### Input data

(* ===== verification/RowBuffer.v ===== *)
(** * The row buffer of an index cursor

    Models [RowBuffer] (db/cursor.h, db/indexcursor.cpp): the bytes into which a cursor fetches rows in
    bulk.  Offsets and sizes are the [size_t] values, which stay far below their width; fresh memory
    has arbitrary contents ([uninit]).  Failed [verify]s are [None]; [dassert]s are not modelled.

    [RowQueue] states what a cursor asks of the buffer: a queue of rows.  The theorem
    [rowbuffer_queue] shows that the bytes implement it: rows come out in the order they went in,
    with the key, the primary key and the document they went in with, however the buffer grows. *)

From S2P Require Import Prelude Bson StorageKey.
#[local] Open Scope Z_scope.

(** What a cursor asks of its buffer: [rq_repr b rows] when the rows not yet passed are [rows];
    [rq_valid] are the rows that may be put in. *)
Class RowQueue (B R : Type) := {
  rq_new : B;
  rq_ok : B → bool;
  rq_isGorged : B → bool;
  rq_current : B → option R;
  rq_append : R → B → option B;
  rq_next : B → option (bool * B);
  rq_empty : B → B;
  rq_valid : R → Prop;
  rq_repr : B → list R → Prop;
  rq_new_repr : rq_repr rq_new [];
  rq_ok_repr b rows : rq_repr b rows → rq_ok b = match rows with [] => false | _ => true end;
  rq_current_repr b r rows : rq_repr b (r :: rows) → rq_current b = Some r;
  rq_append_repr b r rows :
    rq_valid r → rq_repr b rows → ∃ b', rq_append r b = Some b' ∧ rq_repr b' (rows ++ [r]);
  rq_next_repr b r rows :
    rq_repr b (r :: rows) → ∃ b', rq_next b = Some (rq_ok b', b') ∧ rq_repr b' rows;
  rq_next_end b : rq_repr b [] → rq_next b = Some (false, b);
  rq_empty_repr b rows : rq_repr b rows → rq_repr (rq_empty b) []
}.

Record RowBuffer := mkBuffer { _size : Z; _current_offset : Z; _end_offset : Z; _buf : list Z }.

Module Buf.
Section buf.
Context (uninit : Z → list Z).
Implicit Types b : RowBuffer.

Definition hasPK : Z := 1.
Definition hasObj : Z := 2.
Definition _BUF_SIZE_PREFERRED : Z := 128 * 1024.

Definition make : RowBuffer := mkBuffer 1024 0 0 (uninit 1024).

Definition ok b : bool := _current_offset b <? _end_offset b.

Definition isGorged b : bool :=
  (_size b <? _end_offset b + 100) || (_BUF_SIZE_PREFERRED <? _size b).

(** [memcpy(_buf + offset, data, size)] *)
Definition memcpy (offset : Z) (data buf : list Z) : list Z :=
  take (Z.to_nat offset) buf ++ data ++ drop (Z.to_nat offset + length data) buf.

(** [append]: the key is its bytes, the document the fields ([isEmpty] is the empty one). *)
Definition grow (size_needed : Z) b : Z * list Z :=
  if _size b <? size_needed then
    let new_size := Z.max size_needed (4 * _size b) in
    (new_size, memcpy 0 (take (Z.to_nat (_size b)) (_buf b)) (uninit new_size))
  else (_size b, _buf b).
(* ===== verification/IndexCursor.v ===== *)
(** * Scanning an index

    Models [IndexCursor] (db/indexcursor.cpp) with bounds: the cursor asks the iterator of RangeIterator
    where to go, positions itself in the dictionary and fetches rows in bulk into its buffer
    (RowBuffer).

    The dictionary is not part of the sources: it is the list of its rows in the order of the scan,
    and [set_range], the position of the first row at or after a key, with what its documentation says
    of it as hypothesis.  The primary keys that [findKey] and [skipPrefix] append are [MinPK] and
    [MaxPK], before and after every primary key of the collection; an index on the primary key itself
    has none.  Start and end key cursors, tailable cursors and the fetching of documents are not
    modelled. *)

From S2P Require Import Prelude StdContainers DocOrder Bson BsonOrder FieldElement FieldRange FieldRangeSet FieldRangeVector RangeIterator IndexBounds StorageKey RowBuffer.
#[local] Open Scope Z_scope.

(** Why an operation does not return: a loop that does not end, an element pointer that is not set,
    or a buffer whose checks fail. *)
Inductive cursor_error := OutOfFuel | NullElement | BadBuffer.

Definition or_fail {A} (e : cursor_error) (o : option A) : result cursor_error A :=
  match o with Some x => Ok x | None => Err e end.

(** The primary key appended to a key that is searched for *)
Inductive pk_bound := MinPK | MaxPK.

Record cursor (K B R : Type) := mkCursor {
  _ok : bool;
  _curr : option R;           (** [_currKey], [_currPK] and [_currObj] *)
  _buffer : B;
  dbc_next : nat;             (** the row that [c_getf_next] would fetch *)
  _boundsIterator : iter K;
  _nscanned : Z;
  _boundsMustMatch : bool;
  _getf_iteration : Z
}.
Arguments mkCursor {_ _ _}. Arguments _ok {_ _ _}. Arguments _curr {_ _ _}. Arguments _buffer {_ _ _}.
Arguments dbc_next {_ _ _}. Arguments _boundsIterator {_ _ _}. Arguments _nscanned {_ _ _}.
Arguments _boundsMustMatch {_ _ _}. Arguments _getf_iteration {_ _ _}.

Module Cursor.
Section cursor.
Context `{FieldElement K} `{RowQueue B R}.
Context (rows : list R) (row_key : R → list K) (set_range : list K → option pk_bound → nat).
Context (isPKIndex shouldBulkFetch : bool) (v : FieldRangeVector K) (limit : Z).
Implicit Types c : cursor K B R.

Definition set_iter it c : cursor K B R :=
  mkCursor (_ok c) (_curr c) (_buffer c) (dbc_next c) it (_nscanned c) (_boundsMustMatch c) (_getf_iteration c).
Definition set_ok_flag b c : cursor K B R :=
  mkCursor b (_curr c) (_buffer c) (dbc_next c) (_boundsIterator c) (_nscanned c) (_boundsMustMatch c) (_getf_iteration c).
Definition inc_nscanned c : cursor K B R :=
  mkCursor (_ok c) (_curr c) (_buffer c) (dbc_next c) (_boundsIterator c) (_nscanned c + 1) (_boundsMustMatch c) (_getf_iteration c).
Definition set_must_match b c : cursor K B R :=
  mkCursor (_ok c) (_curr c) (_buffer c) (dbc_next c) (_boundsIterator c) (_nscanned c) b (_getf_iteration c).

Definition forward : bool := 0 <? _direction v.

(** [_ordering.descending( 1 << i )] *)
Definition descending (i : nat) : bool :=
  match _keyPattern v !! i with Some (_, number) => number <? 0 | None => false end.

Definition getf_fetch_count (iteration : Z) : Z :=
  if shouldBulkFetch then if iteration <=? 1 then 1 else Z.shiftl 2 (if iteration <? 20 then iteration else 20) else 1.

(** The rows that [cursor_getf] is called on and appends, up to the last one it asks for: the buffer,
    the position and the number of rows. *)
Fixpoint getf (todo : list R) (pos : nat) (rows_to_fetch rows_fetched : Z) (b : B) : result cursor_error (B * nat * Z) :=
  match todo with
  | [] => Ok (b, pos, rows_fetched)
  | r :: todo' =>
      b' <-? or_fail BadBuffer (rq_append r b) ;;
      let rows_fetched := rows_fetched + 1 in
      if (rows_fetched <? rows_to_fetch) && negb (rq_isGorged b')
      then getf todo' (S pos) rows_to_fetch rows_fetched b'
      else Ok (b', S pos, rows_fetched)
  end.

######
### Input data

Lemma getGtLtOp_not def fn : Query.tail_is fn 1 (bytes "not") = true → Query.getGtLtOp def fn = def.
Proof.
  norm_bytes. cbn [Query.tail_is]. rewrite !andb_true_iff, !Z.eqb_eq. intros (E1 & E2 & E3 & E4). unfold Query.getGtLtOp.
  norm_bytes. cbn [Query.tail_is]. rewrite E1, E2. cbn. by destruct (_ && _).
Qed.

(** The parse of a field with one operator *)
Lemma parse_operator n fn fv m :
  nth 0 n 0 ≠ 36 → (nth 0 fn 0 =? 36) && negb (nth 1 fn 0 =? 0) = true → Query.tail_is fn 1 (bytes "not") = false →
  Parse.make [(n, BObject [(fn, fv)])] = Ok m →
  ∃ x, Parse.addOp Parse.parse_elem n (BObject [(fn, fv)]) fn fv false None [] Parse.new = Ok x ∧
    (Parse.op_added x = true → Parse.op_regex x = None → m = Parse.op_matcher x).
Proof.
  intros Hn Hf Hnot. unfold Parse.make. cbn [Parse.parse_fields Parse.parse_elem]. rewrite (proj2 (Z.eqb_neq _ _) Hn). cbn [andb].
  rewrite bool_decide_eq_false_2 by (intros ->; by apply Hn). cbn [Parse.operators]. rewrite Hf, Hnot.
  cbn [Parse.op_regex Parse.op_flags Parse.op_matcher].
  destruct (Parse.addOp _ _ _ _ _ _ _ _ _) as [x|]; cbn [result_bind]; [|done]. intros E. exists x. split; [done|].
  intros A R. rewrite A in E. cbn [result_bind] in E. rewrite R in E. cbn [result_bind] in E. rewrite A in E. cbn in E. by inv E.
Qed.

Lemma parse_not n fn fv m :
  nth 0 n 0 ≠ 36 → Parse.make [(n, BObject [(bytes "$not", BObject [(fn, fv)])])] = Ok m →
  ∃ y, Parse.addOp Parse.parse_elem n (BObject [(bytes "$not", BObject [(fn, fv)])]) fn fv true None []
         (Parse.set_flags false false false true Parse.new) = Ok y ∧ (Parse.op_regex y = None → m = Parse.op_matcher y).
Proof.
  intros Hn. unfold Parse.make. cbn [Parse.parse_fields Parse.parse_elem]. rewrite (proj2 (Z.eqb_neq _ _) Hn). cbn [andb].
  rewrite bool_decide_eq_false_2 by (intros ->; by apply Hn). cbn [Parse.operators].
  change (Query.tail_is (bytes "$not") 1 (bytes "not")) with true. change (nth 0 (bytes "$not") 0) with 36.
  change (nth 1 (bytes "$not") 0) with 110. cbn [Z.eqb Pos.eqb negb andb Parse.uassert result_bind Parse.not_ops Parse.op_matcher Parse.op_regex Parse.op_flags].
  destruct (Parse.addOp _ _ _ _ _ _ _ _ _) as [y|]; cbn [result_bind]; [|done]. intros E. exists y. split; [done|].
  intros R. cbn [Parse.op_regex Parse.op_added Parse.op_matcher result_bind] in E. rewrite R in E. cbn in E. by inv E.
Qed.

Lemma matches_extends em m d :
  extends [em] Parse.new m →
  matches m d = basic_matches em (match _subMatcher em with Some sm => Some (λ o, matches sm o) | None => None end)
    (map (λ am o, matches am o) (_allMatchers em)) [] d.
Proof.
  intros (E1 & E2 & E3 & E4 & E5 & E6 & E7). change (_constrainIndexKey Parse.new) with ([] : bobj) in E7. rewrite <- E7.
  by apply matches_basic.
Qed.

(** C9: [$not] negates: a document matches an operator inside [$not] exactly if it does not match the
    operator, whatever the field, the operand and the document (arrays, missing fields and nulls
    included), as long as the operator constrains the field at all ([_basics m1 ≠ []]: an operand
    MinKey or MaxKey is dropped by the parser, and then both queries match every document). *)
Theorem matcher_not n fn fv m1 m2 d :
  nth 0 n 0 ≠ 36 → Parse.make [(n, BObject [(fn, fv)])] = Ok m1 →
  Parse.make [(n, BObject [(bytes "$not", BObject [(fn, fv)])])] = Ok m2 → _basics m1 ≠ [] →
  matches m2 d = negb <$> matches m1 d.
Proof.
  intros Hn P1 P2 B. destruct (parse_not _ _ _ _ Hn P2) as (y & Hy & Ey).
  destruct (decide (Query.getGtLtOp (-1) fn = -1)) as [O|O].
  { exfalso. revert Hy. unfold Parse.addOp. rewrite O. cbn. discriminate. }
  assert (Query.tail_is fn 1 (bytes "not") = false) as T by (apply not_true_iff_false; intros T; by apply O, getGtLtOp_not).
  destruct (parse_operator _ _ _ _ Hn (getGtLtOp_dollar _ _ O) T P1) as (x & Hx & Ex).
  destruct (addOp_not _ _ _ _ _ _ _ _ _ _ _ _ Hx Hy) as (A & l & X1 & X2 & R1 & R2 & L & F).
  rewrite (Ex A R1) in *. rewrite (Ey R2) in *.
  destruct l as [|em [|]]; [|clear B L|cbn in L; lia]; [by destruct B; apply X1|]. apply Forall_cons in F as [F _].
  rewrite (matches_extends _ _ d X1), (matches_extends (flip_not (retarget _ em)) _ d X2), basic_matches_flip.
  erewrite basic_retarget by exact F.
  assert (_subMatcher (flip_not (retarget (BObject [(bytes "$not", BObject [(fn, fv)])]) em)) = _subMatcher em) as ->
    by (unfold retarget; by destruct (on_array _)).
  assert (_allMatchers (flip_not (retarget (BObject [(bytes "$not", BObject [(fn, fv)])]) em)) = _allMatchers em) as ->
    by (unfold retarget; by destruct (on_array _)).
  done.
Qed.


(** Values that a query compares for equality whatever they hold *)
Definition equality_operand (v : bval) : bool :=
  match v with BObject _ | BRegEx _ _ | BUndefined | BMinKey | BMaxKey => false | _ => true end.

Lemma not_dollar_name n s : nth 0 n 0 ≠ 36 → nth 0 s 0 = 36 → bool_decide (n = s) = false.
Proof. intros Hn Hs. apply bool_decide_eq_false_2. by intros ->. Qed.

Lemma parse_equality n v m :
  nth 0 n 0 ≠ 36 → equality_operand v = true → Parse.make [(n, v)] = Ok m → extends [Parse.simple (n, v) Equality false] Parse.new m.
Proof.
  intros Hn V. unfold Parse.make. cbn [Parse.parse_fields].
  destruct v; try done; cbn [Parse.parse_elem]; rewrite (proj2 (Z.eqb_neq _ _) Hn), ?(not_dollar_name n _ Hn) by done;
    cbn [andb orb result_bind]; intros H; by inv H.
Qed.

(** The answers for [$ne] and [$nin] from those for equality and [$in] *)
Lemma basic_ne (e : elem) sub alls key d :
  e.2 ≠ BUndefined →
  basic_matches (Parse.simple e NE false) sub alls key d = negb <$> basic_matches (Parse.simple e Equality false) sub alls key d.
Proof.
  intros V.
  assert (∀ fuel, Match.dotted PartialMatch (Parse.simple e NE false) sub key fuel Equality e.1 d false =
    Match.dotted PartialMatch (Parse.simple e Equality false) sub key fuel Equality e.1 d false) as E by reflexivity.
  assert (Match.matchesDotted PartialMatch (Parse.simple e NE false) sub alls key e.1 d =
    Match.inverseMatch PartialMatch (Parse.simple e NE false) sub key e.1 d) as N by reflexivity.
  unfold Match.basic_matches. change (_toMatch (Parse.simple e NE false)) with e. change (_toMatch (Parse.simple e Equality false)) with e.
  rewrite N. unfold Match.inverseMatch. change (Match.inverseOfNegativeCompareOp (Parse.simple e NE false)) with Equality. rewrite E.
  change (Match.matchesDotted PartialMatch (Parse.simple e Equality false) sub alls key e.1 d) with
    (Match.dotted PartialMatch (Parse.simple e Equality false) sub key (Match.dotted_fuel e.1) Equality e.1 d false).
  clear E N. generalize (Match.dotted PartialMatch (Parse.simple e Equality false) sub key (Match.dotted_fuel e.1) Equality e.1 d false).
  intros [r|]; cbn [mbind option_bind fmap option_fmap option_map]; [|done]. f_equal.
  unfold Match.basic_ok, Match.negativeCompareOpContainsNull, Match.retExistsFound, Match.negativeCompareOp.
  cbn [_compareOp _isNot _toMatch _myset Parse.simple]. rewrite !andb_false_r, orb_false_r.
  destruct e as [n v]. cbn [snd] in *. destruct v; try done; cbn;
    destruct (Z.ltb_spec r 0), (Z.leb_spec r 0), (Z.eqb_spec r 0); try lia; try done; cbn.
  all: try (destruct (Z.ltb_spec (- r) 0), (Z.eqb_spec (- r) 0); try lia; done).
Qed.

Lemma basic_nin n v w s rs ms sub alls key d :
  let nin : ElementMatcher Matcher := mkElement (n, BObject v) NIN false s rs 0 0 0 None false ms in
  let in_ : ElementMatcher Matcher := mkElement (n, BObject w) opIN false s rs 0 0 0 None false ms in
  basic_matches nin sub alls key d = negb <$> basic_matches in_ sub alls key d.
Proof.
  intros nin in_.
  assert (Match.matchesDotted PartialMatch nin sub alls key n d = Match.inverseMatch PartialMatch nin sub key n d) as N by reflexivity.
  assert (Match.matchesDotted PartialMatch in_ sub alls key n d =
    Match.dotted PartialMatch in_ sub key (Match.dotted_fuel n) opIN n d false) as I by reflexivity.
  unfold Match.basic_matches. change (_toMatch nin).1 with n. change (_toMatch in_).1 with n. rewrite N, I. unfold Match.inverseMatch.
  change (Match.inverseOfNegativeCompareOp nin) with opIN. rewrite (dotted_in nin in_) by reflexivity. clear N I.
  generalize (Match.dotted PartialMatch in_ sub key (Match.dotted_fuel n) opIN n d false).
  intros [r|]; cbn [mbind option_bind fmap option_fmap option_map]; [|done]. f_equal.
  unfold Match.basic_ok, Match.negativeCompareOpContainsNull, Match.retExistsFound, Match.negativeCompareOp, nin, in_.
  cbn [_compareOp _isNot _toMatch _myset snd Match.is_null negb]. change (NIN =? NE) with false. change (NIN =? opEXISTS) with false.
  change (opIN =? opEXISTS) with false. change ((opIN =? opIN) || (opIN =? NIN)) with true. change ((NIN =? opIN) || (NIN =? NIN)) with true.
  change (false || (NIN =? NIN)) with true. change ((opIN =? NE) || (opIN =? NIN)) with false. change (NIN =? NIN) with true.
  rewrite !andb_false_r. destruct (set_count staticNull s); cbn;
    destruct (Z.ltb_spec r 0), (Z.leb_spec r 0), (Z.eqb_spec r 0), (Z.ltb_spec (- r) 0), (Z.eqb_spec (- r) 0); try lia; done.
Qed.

######

Exercise details: After locating the line with "Definition descending (i" in the material above, return it and each line after it exactly, ending at the line with "the position and the number of rows. *)".

Written answer:
Definition descending (i : nat) : bool :=
  match _keyPattern v !! i with Some (_, number) => number <? 0 | None => false end.

Definition getf_fetch_count (iteration : Z) : Z :=
  if shouldBulkFetch then if iteration <=? 1 then 1 else Z.shiftl 2 (if iteration <? 20 then iteration else 20) else 1.

(** The rows that [cursor_getf] is called on and appends, up to the last one it asks for: the buffer,
    the position and the number of rows. *)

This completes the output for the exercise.